The output is stored in the net.res_bus_sc table as a short_circuit current for each bus.
- INPUT:
net (pandapowerNet) pandapower Network
bus (int, list, np.array, None) defines if short-circuit calculations should only be calculated for defined bus
*fault (str, 3ph) type of fault
“3ph” for three-phase
“2ph” for two-phase (phase-to-phase) short-circuits
“1ph” for single-phase-to-ground faults
case (str, “max”)
“max” for maximal current calculation
“min” for minimal current calculation
lv_tol_percent (int, 10) voltage tolerance in low voltage grids
6 for 6% voltage tolerance
10 for 10% voltage olerance
ip (bool, False) if True, calculate aperiodic short-circuit current
ith (bool, False) if True, calculate equivalent thermical short-circuit current Ith
topology (str, “auto”) define option for meshing (only relevant for ip and ith)

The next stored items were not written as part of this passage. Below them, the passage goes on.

(** ** Types *)
Record fields_ok (t : DataTemperature) : Prop := {
  ty_last : in_u 64 (last_access_us t); ty_24h : in_u 32 (access_count_24h t); ty_1h : in_u 16 (access_count_1h t);
  ty_temp : in_u 8 (temperature t); ty_ssd : on_ssd t = 0 \/ on_ssd t = 1;
  ty_cool : on_ssd t = 1 -> temperature t < TEMP_HOT_THRESHOLD; ty_off : ssd_offset t = 0; ty_size : ssd_size t = 0 }.
(** A key in RAM is never cold: the pass that cools it marks it at once. *)
Definition typed (t : DataTemperature) : Prop := fields_ok t /\ (on_ssd t = 0 -> TEMP_COLD_THRESHOLD < temperature t).
Definition typed_stats (st : HybridStats) : Prop := in_u 64 (promotions st) /\ in_u 64 (evictions st) /\ in_u 64 (ram_hits st) /\ in_u 64 (ssd_hits st).
Definition typed_op (o : op) : Prop := match o with HUpdate now _ _ _ | HPass now => in_u 64 now | _ => True end.
Definition typed_spec (s : Spec) : Prop :=
  match sp_map s with Some m => map_Forall (fun _ t => typed t) m | None => True end /\
  match sp_stats s with Some st => typed_stats st | None => True end.
Definition well_typed (s : Hybrid) : Prop :=
  match g_temp_map s with Some map => Forall (fun e => typed (temp e)) (entries map) /\ in_u 64 (count map) | None => True end /\
  match g_hybrid_manager s with Some mgr => typed_stats (stats mgr) | None => True end.

Lemma typed_mk a b c d : in_u 64 a -> in_u 64 b -> in_u 64 c -> in_u 64 d -> typed_stats (mkStats a b c d).
Proof. done. Qed.

Lemma typed_new : typed new_temp.
Proof. split; [|done]. split; cbn; try mach; by left. Qed.

Lemma typed_mark t : fields_ok t -> temperature t <= TEMP_COLD_THRESHOLD -> typed (set_on_ssd t 1).
Proof. intros [? ? ? ? ? ? ? ?] Hc. split; [|done]. split; cbn; try done; [by right|]. intros _. unfold TEMP_HOT_THRESHOLD, TEMP_COLD_THRESHOLD in *. lia. Qed.
Lemma inv_produce ls b : inv_bp ls b -> current_pending b < max_pending b -> inv_bp ls (produce b).
Proof.
  intros [H1 H2 [H3 H3'] (n & st & mx & Hi & Hn & Hc) H5 H6] Hlt. unfold in_u in H3. split; cbn [strategy current_pending max_pending name credit_total msgs_produced produce]; try done.
  - rewrite wrap_small by mach. lia.
  - exists n, st, mx. split_and!; [done|done|]. rewrite Hc. rewrite (wrap_small 64 (current_pending b + 1)) by mach.
    replace (msgs_produced b +64 1 - (current_pending b + 1) + mx) with (msgs_produced b +64 1 + (mx - current_pending b - 1)) by lia.
    rewrite wrap_add_l. f_equal. lia.
  - intros _. rewrite wrap_small by mach. lia.
  - by apply wrap_range.
Qed.

Lemma inv_count_dropped ls b : inv_bp ls b -> inv_bp ls (count_dropped b).
Proof. by intros []. Qed.
Lemma inv_count_block ls us b : inv_bp ls b -> inv_bp ls (count_block us b).
Proof. by intros []. Qed.
Lemma inv_count_consumed ls n b : inv_bp ls b -> inv_bp ls (count_consumed n b).
Proof. by intros []. Qed.

Lemma inv_release ls n b : inv_bp ls b -> 0 <= n <= current_pending b -> inv_bp ls (release n b).
Proof.
  intros [H1 H2 H3 (m & st & mx & Hi & Hn & Hc) H5 H6] Hr. split; cbn [strategy current_pending max_pending name credit_total msgs_produced release]; try done; [lia| |].
  - exists m, st, mx. split_and!; [done|done|]. rewrite Hc, wrap_add_l. f_equal. lia.
  - intros Hk. specialize (H5 Hk). lia.
Qed.

Lemma inv_enter ls b b' rc : inv_bp ls b -> bp_enter b = Through b' rc -> inv_bp ls b'.
Proof.
  intros Hi. unfold bp_enter. destruct (Z.leb_spec (max_pending b) (current_pending b)); [|intros [= <- _]; by apply inv_produce].
  destruct (ib_strategy _ b Hi) as [-> | ->]; [done|]. intros [= <- _]. by apply inv_count_dropped.
Qed.

Lemma inv_poll ls b t0 timeout now t1 b' rc : inv_bp ls b -> bp_poll t0 timeout now t1 b = Through b' rc -> inv_bp ls b'.
Proof.
  intros Hi. unfold bp_poll. destruct (_ && _); [intros [= <- _]; by apply inv_count_block|].
  destruct (Z.leb_spec (max_pending b) (current_pending b)); [done|]. intros [= <- _]. apply inv_produce; [by apply inv_count_block|done].
Qed.
(* ===== verification/Bits.v ===== *)
(** * Bits of a string (src/src/bitops.c, the helpers)

    Counting bits in its scalar, AVX2, NEON and SVE2 versions, looking for a
    bit, and integers of 1 to 64 bits at any bit offset with their overflow
    checks.  A string is the list of its bytes; bit 0 is the most significant
    bit of the first byte ([bits_of]).  A vector register is a list of bytes,
    lowest first. *)
From S2P Require Import Prelude ByteMem.

(** ** Counting *)
Definition bitsinbyte : list Z := [
  0; 1; 1; 2; 1; 2; 2; 3; 1; 2; 2; 3; 2; 3; 3; 4; 1; 2; 2; 3; 2; 3; 3; 4; 2; 3; 3; 4; 3; 4; 4; 5;
  1; 2; 2; 3; 2; 3; 3; 4; 2; 3; 3; 4; 3; 4; 4; 5; 2; 3; 3; 4; 3; 4; 4; 5; 3; 4; 4; 5; 4; 5; 5; 6;
  1; 2; 2; 3; 2; 3; 3; 4; 2; 3; 3; 4; 3; 4; 4; 5; 2; 3; 3; 4; 3; 4; 4; 5; 3; 4; 4; 5; 4; 5; 5; 6;
  2; 3; 3; 4; 3; 4; 4; 5; 3; 4; 4; 5; 4; 5; 5; 6; 3; 4; 4; 5; 4; 5; 5; 6; 4; 5; 5; 6; 5; 6; 6; 7;
  1; 2; 2; 3; 2; 3; 3; 4; 2; 3; 3; 4; 3; 4; 4; 5; 2; 3; 3; 4; 3; 4; 4; 5; 3; 4; 4; 5; 4; 5; 5; 6;
  2; 3; 3; 4; 3; 4; 4; 5; 3; 4; 4; 5; 4; 5; 5; 6; 3; 4; 4; 5; 4; 5; 5; 6; 4; 5; 5; 6; 5; 6; 6; 7;
  2; 3; 3; 4; 3; 4; 4; 5; 3; 4; 4; 5; 4; 5; 5; 6; 3; 4; 4; 5; 4; 5; 5; 6; 4; 5; 5; 6; 5; 6; 6; 7;
  3; 4; 4; 5; 4; 5; 5; 6; 4; 5; 5; 6; 5; 6; 6; 7; 4; 5; 5; 6; 5; 6; 6; 7; 5; 6; 6; 7; 6; 7; 7; 8].

(** [for (...) bits += bitsinbyte[p[i]]] *)
Definition count_bytes (bits : Z) (s : bytes) : Z := fold_left (fun n b => n + aget bitsinbyte b) s bits.

(** The bytes before the address is a multiple of 4. *)
Fixpoint count_head (addr bits : Z) (s : bytes) : Z * bytes :=
  match s with
  | b :: s' => if Z.land addr 3 =? 0 then (bits, s) else count_head (addr + 1) (bits + aget bitsinbyte b) s'
  | [] => (bits, [])
  end.

(** Sums of pairs, then of groups of four. *)
Definition swar (aux : Z) : Z :=
  let aux := aux -32 Z.land (Z.shiftr aux 1) 0x55555555 in
  Z.land aux 0x33333333 +32 Z.land (Z.shiftr aux 2) 0x33333333.
(** The bits of each byte in that byte. *)
Definition swar_bytes (aux : Z) : Z := Z.land (aux +32 Z.shiftr aux 4) 0x0F0F0F0F.

(** Seven 32-bit words. *)
Definition count28 (s : bytes) : Z :=
  let w i := swar_bytes (swar (le_val (take 4 (drop (4 * i) s)))) in
  let sum := w 0%nat +32 w 1%nat +32 w 2%nat +32 w 3%nat +32 w 4%nat +32 w 5%nat +32 w 6%nat in
  Z.shiftr (wrap 32 (sum * 0x01010101)) 24.
(** SET with saturation goes the wrong way: a negative value of an unsigned
    field is stored as its maximum, and so is the least 64-bit integer in a
    field of 8 signed bits. *)
Theorem bitfield_saturates_high :
  option_map snd (run_bitfield foobar ["bitfield"; "k"; "overflow"; "sat"; "set"; "u8"; "0"; "-1"; "get"; "u8"; "0"]%string) = Some (RArray [Some 102; Some 255]) /\
  option_map snd (run_bitfield foobar ["bitfield"; "k"; "overflow"; "sat"; "set"; "i8"; "0"; "-9223372036854775808"; "get"; "i8"; "0"]%string) = Some (RArray [Some 102; Some 127]).
Proof. split; vm_compute; reflexivity. Qed.

(** An empty range from the end: BITCOUNT finds nothing in it, BITPOS looks at
    the first byte. *)
Theorem bitpos_empty_range :
  bitcountCommand sv0 foobar (word <$> ["bitcount"; "k"; "-1000"; "-2000"]%string) = Ok (RInt 0) /\
  bitposCommand sv0 foobar (word <$> ["bitpos"; "k"; "1"; "-1000"; "-2000"]%string) = Ok (RInt 1).
Proof. split; vm_compute; reflexivity. Qed.

(** The product of an offset with # and the width may pass 2^63: the code
    multiplies before it checks. *)
Theorem hash_offset_wraps : getBitOffsetFromArgument sv0 (word "#4611686018427387904") true 4 = Some 0 /\ 4611686018427387904 * 4 = 2 ^ 64.
Proof. split; vm_compute; reflexivity. Qed.

(** With SVE2 a string of 2^32 bytes has no bits. *)
Theorem sve2_counts_nothing vl s : 0 < vl -> alen s = 2 ^ 32 -> serverPopcount (Sve2 vl) 0 s = Ok 0.
Proof.
  intros Hv Hl. cbn [serverPopcount]. rewrite (proj2 (Z.leb_le 16 (alen s))) by mach. unfold popcountSVE2. apply sve_loop_empty; [done|lia| |].
  - by rewrite Hl.
  - unfold alen. lia.
Qed.

(** ** Witnesses *)
Lemma foobar_holds : holds foobar (word "k") (word "foobar").
Proof. reflexivity. Qed.

Lemma foobar_bytes : is_bytes (word "foobar").
Proof.
  change (word "foobar") with [102; 111; 111; 98; 97; 114].
  repeat (apply Forall_cons; split; [split; [discriminate|reflexivity]|]). constructor.
Qed.

Definition sv_avx : Server := mkServer (512 * 1024 * 1024) false Avx2 0 4.

Lemma bitcount_correct_witness : bitcountCommand sv_avx foobar (word <$> ["bitcount"; "k"; "5"; "30"; "BIT"]%string) = Ok (RInt 17) /\ count_in true (word "foobar") 5 30 = 17.
Proof.
  split; [|vm_compute; reflexivity].
  destruct (bitcount_correct sv_avx foobar (word "bitcount") (word "k") (word "foobar") foobar_holds foobar_bytes ltac:(split; vm_compute; reflexivity)) as (_ & _ & _ & H).
  exact (H (word "5") (word "30") (word "BIT") 5 30 true ltac:(vm_compute; reflexivity) ltac:(vm_compute; reflexivity) ltac:(vm_compute; reflexivity)).
Defined.

Lemma bitpos_correct_witness : bitposCommand sv0 foobar (word <$> ["bitpos"; "k"; "1"; "3"; "-1"; "bit"]%string) = Ok (RInt 5) /\ position_in true true true (word "foobar") 3 (- 1) = 5.
Proof.
  split; [|vm_compute; reflexivity].
  destruct (bitpos_correct sv0 foobar (word "bitpos") (word "k") (word "foobar") (word "1") 1 foobar_holds foobar_bytes ltac:(vm_compute; reflexivity) ltac:(vm_compute; reflexivity) (or_intror eq_refl)) as (_ & _ & _ & H & _).
  exact (H (word "3") (word "-1") (word "bit") 3 (- 1) true ltac:(vm_compute; reflexivity) ltac:(vm_compute; reflexivity) ltac:(vm_compute; reflexivity) eq_refl).
Defined.

Lemma bitop_correct_witness : exists st', bitopCommand foobar (word <$> ["bitop"; "XOR"; "d"; "k"; "none"]%string) = Ok (st', RInt 6) /\ keys st' !! word "d" = Some (ORaw (word "foobar")).
Proof.
  eexists. split.
  - apply (bitop_correct foobar (word "bitop") (word "XOR") (word "d") [word "k"; word "none"] [word "foobar"; []] BITOP_XOR).
    + vm_compute. reflexivity.
    + repeat constructor; vm_compute; reflexivity.
    + constructor; [apply foobar_bytes|repeat constructor].
    + discriminate.
    + discriminate.
  - vm_compute. reflexivity.
Defined.

Definition field_args : list bytes := word <$> ["incrby"; "u2"; "46"; "3"; "overflow"; "sat"; "set"; "i8"; "0"; "-200"; "get"; "u8"; "40"]%string.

“meshed” - it is assumed all buses are supplied over multiple paths
“radial” - it is assumed all buses are supplied over exactly one path
“auto” - topology check for each bus is performed to see if it is supplied over multiple paths
tk_s (float, 1) failure clearing time in seconds (only relevant for ith)
r_fault_ohm (float, 0) fault resistance in Ohm
x_fault_ohm (float, 0) fault reactance in Ohm
branch_results (bool, False) defines if short-circuit results should also be generated for branches
return_all_currents (bool, False) applies only if branch_results=True, if True short-circuit currents for each (branch, bus) tuple is returned otherwise only the max/min is returned
inverse_y (bool, True) defines if complete inverse should be used instead of LU factorization, factorization version is in experiment which should be faster and memory efficienter
OUTPUT:
- EXAMPLE:
calc_sc(net)
print(net.res_bus_sc)
import pandapower.shortcircuit as sc
import pandapower.networks as nw
net = nw.mv_oberrhein()
net.ext_grid["s_sc_min_mva"] = 100
net.ext_grid["rx_min"] = 0.1
net.line["endtemp_degree"] = 20
sc.calc_sc(net, case="min")
print(net.res_bus_sc)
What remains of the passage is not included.